*** Block opens ***
Lemma constructor_outcomes_witness :
  match (Scenario.new "data" true Scenario.empty_dataset).1 with
  | Ok o =>
      contents Scenario.empty_dataset ("data" +:+ "_index.ehashind") = [] ∧
      contents Scenario.empty_dataset ("data" +:+ ".ehash") = [] ∧
      is_Some (files Scenario.empty_dataset !! "data") ∧
      ExtendibleHashFile.hash_index o = ExtendibleHash.create Scenario.depth
  | Throw e =>
      (e = corrupt_structure ∧
       (contents Scenario.empty_dataset ("data" +:+ "_index.ehashind") ≠ [] ∨
        contents Scenario.empty_dataset ("data" +:+ ".ehash") ≠ [])) ∨
      (e = could_not_open ∧
       contents Scenario.empty_dataset ("data" +:+ "_index.ehashind") = [] ∧
       contents Scenario.empty_dataset ("data" +:+ ".ehash") = [] ∧
       files Scenario.empty_dataset !! "data" = None)
  | Undefined => False
  end.
Proof.
  apply (constructor_outcomes Z Scenario.record_bytes Scenario.key_of
           Scenario.hash_of Scenario.depth "data" true Scenario.empty_dataset).
  unfold Scenario.depth. lia.
Defined.

Lemma constructor_without_data_file_witness :
  (∃ w',
     Scenario.new "nodir/data" true Scenario.empty_tree
       = (Throw could_not_open, w') ∧
     files w' !! "nodir/data" = None ∧
     console w' = console Scenario.empty_tree ∧
     w' = Scenario.empty_tree) ∧
  (∃ w',
     Scenario.new "data" true Scenario.empty_tree
       = (Throw could_not_open, w') ∧
     files w' !! "data" = None ∧
     console w' = console Scenario.empty_tree ∧
     files w' !! ("data" +:+ "_index.ehashind") = Some [] ∧
     files w' !! ("data" +:+ ".ehash") = Some []).
Proof.
  split.
  - apply (constructor_without_data_file Z Scenario.record_bytes Scenario.key_of
             Scenario.hash_of Scenario.depth "nodir/data" true Scenario.empty_tree).
    + vm_compute. reflexivity.
    + vm_compute. reflexivity.
    + vm_compute. reflexivity.
  - apply (constructor_without_data_file Z Scenario.record_bytes Scenario.key_of
             Scenario.hash_of Scenario.depth "data" true Scenario.empty_tree).
    + vm_compute. reflexivity.
    + vm_compute. reflexivity.
    + vm_compute. reflexivity.
Defined.

Lemma constructor_inserts_each_complete_record_witness :
  ∃ o w',
    ExtendibleHashFile.new Z 2 Scenario.key_of Scenario.hash_of Scenario.depth
      "data" true
      {| files := {[ "data" := [x01; x02; x03] ]};
         directories := ∅; console := [] |}
      = (Ok o, w') ∧
    console w' =
      console {| files := {[ "data" := [x01; x02; x03] ]};
                 directories := ∅; console := [] |}
      ++ replicate (length [x01; x02; x03] / ExtendibleHashFile.record_size 2) 0.
Proof.
  apply (constructor_inserts_each_complete_record Z 2 Scenario.key_of
           Scenario.hash_of Scenario.depth "data" true
           {| files := {[ "data" := [x01; x02; x03] ]};
              directories := ∅; console := [] |}
           [x01; x02; x03]).
  - unfold Scenario.depth. lia.
  - vm_compute. reflexivity.
  - vm_compute. reflexivity.
  - vm_compute. reflexivity.
Defined.

Lemma inserts_after_construction_witness :
  ∃ o w',
    Scenario.new "data" true Scenario.empty_dataset = (Ok o, w') ∧
    let '(replies, o'', w'') :=
      ExtendibleHashFile.run_calls Z Scenario.record_bytes Scenario.key_of
        Scenario.hash_of Scenario.depth
        (ExtendibleHashFile.call_insert Z <$> [[x01]; [x02]]) o w' in
    replies = (λ _, ExtendibleHashFile.reply_insert (Ok ())) <$> [[x01]; [x02]] ∧
    files w'' = files w' ∧
    console w'' = console w' ++ replicate (length [[x01]; [x02]]) 0.
Proof.
  apply (inserts_after_construction Z Scenario.record_bytes Scenario.key_of
           Scenario.hash_of Scenario.depth "data" true Scenario.empty_dataset
           [] [[x01]; [x02]]).
  - unfold Scenario.depth. lia.
  - vm_compute. reflexivity.
  - vm_compute. reflexivity.
  - vm_compute. reflexivity.
Defined.

Lemma search_overruns_short_bucket_witness :
  ∃ o w',
    ExtendibleHashFile.new Z 100 Scenario.key_of Scenario.hash_of Scenario.depth
      "data" true
      {| files := {[ "data" := replicate 1024 x00 ]};
         directories := ∅; console := [] |}
      = (Ok o, w') ∧
    (ExtendibleHashFile.search Z 100 Scenario.hash_of Scenario.depth 7 o w').1.1
      = Undefined.
Proof.
  apply (search_overruns_short_bucket Z 100 Scenario.key_of Scenario.hash_of
           Scenario.depth "data" true
           {| files := {[ "data" := replicate 1024 x00 ]};
              directories := ∅; console := [] |}
           (replicate 1024 x00) 7).
  - unfold Scenario.depth. lia.
  - vm_compute. reflexivity.
  - vm_compute. reflexivity.
  - vm_compute. reflexivity.
  - vm_compute. lia.
Defined.

Lemma calls_on_wellformed_index_are_defined_witness :
  Forall (λ r, ExtendibleHashFile.reply_defined r = true)
    (ExtendibleHashFile.run_calls Z Scenario.record_bytes Scenario.key_of
       Scenario.hash_of Scenario.depth
       [ExtendibleHashFile.call_search Z 7; ExtendibleHashFile.call_insert Z [x01]]
       (ExtendibleHashFile.set_hash_index
          (ExtendibleHash.create Scenario.depth)
          (ExtendibleHashFile.blank "data" true))
       Scenario.empty_dataset).1.1.
Proof.
  apply (calls_on_wellformed_index_are_defined Z Scenario.record_bytes
           Scenario.key_of Scenario.hash_of Scenario.depth).
  - unfold Scenario.depth. lia.
  - exact (proj1 (create_total Scenario.depth)).
  - vm_compute. reflexivity.
Defined.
*** Block closes ***
◆ Exercise brief: Repeat, word for word, all the lines above.

◆ Reply to the exercise:
Lemma constructor_outcomes_witness :
  match (Scenario.new "data" true Scenario.empty_dataset).1 with
  | Ok o =>
      contents Scenario.empty_dataset ("data" +:+ "_index.ehashind") = [] ∧
      contents Scenario.empty_dataset ("data" +:+ ".ehash") = [] ∧
      is_Some (files Scenario.empty_dataset !! "data") ∧
      ExtendibleHashFile.hash_index o = ExtendibleHash.create Scenario.depth
  | Throw e =>
      (e = corrupt_structure ∧
       (contents Scenario.empty_dataset ("data" +:+ "_index.ehashind") ≠ [] ∨
        contents Scenario.empty_dataset ("data" +:+ ".ehash") ≠ [])) ∨
      (e = could_not_open ∧
       contents Scenario.empty_dataset ("data" +:+ "_index.ehashind") = [] ∧
       contents Scenario.empty_dataset ("data" +:+ ".ehash") = [] ∧
       files Scenario.empty_dataset !! "data" = None)
  | Undefined => False
  end.
Proof.
  apply (constructor_outcomes Z Scenario.record_bytes Scenario.key_of
           Scenario.hash_of Scenario.depth "data" true Scenario.empty_dataset).
  unfold Scenario.depth. lia.
Defined.

Lemma constructor_without_data_file_witness :
  (∃ w',
     Scenario.new "nodir/data" true Scenario.empty_tree
       = (Throw could_not_open, w') ∧
     files w' !! "nodir/data" = None ∧
     console w' = console Scenario.empty_tree ∧
     w' = Scenario.empty_tree) ∧
  (∃ w',
     Scenario.new "data" true Scenario.empty_tree
       = (Throw could_not_open, w') ∧
     files w' !! "data" = None ∧
     console w' = console Scenario.empty_tree ∧
     files w' !! ("data" +:+ "_index.ehashind") = Some [] ∧
     files w' !! ("data" +:+ ".ehash") = Some []).
Proof.
  split.
  - apply (constructor_without_data_file Z Scenario.record_bytes Scenario.key_of
             Scenario.hash_of Scenario.depth "nodir/data" true Scenario.empty_tree).
    + vm_compute. reflexivity.
    + vm_compute. reflexivity.
    + vm_compute. reflexivity.
  - apply (constructor_without_data_file Z Scenario.record_bytes Scenario.key_of
             Scenario.hash_of Scenario.depth "data" true Scenario.empty_tree).
    + vm_compute. reflexivity.
    + vm_compute. reflexivity.
    + vm_compute. reflexivity.
Defined.

Lemma constructor_inserts_each_complete_record_witness :
  ∃ o w',
    ExtendibleHashFile.new Z 2 Scenario.key_of Scenario.hash_of Scenario.depth
      "data" true
      {| files := {[ "data" := [x01; x02; x03] ]};
         directories := ∅; console := [] |}
      = (Ok o, w') ∧
    console w' =
      console {| files := {[ "data" := [x01; x02; x03] ]};
                 directories := ∅; console := [] |}
      ++ replicate (length [x01; x02; x03] / ExtendibleHashFile.record_size 2) 0.
Proof.
  apply (constructor_inserts_each_complete_record Z 2 Scenario.key_of
           Scenario.hash_of Scenario.depth "data" true
           {| files := {[ "data" := [x01; x02; x03] ]};
              directories := ∅; console := [] |}
           [x01; x02; x03]).
  - unfold Scenario.depth. lia.
  - vm_compute. reflexivity.
  - vm_compute. reflexivity.
  - vm_compute. reflexivity.
Defined.

Lemma inserts_after_construction_witness :
  ∃ o w',
    Scenario.new "data" true Scenario.empty_dataset = (Ok o, w') ∧
    let '(replies, o'', w'') :=
      ExtendibleHashFile.run_calls Z Scenario.record_bytes Scenario.key_of
        Scenario.hash_of Scenario.depth
        (ExtendibleHashFile.call_insert Z <$> [[x01]; [x02]]) o w' in
    replies = (λ _, ExtendibleHashFile.reply_insert (Ok ())) <$> [[x01]; [x02]] ∧
    files w'' = files w' ∧
    console w'' = console w' ++ replicate (length [[x01]; [x02]]) 0.
Proof.
  apply (inserts_after_construction Z Scenario.record_bytes Scenario.key_of
           Scenario.hash_of Scenario.depth "data" true Scenario.empty_dataset
           [] [[x01]; [x02]]).
  - unfold Scenario.depth. lia.
  - vm_compute. reflexivity.
  - vm_compute. reflexivity.
  - vm_compute. reflexivity.
Defined.

Lemma search_overruns_short_bucket_witness :
  ∃ o w',
    ExtendibleHashFile.new Z 100 Scenario.key_of Scenario.hash_of Scenario.depth
      "data" true
      {| files := {[ "data" := replicate 1024 x00 ]};
         directories := ∅; console := [] |}
      = (Ok o, w') ∧
    (ExtendibleHashFile.search Z 100 Scenario.hash_of Scenario.depth 7 o w').1.1
      = Undefined.
Proof.
  apply (search_overruns_short_bucket Z 100 Scenario.key_of Scenario.hash_of
           Scenario.depth "data" true
           {| files := {[ "data" := replicate 1024 x00 ]};
              directories := ∅; console := [] |}
           (replicate 1024 x00) 7).
  - unfold Scenario.depth. lia.
  - vm_compute. reflexivity.
  - vm_compute. reflexivity.
  - vm_compute. reflexivity.
  - vm_compute. lia.
Defined.

Lemma calls_on_wellformed_index_are_defined_witness :
  Forall (λ r, ExtendibleHashFile.reply_defined r = true)
    (ExtendibleHashFile.run_calls Z Scenario.record_bytes Scenario.key_of
       Scenario.hash_of Scenario.depth
       [ExtendibleHashFile.call_search Z 7; ExtendibleHashFile.call_insert Z [x01]]
       (ExtendibleHashFile.set_hash_index
          (ExtendibleHash.create Scenario.depth)
          (ExtendibleHashFile.blank "data" true))
       Scenario.empty_dataset).1.1.
Proof.
  apply (calls_on_wellformed_index_are_defined Z Scenario.record_bytes
           Scenario.key_of Scenario.hash_of Scenario.depth).
  - unfold Scenario.depth. lia.
  - exact (proj1 (create_total Scenario.depth)).
  - vm_compute. reflexivity.
Defined.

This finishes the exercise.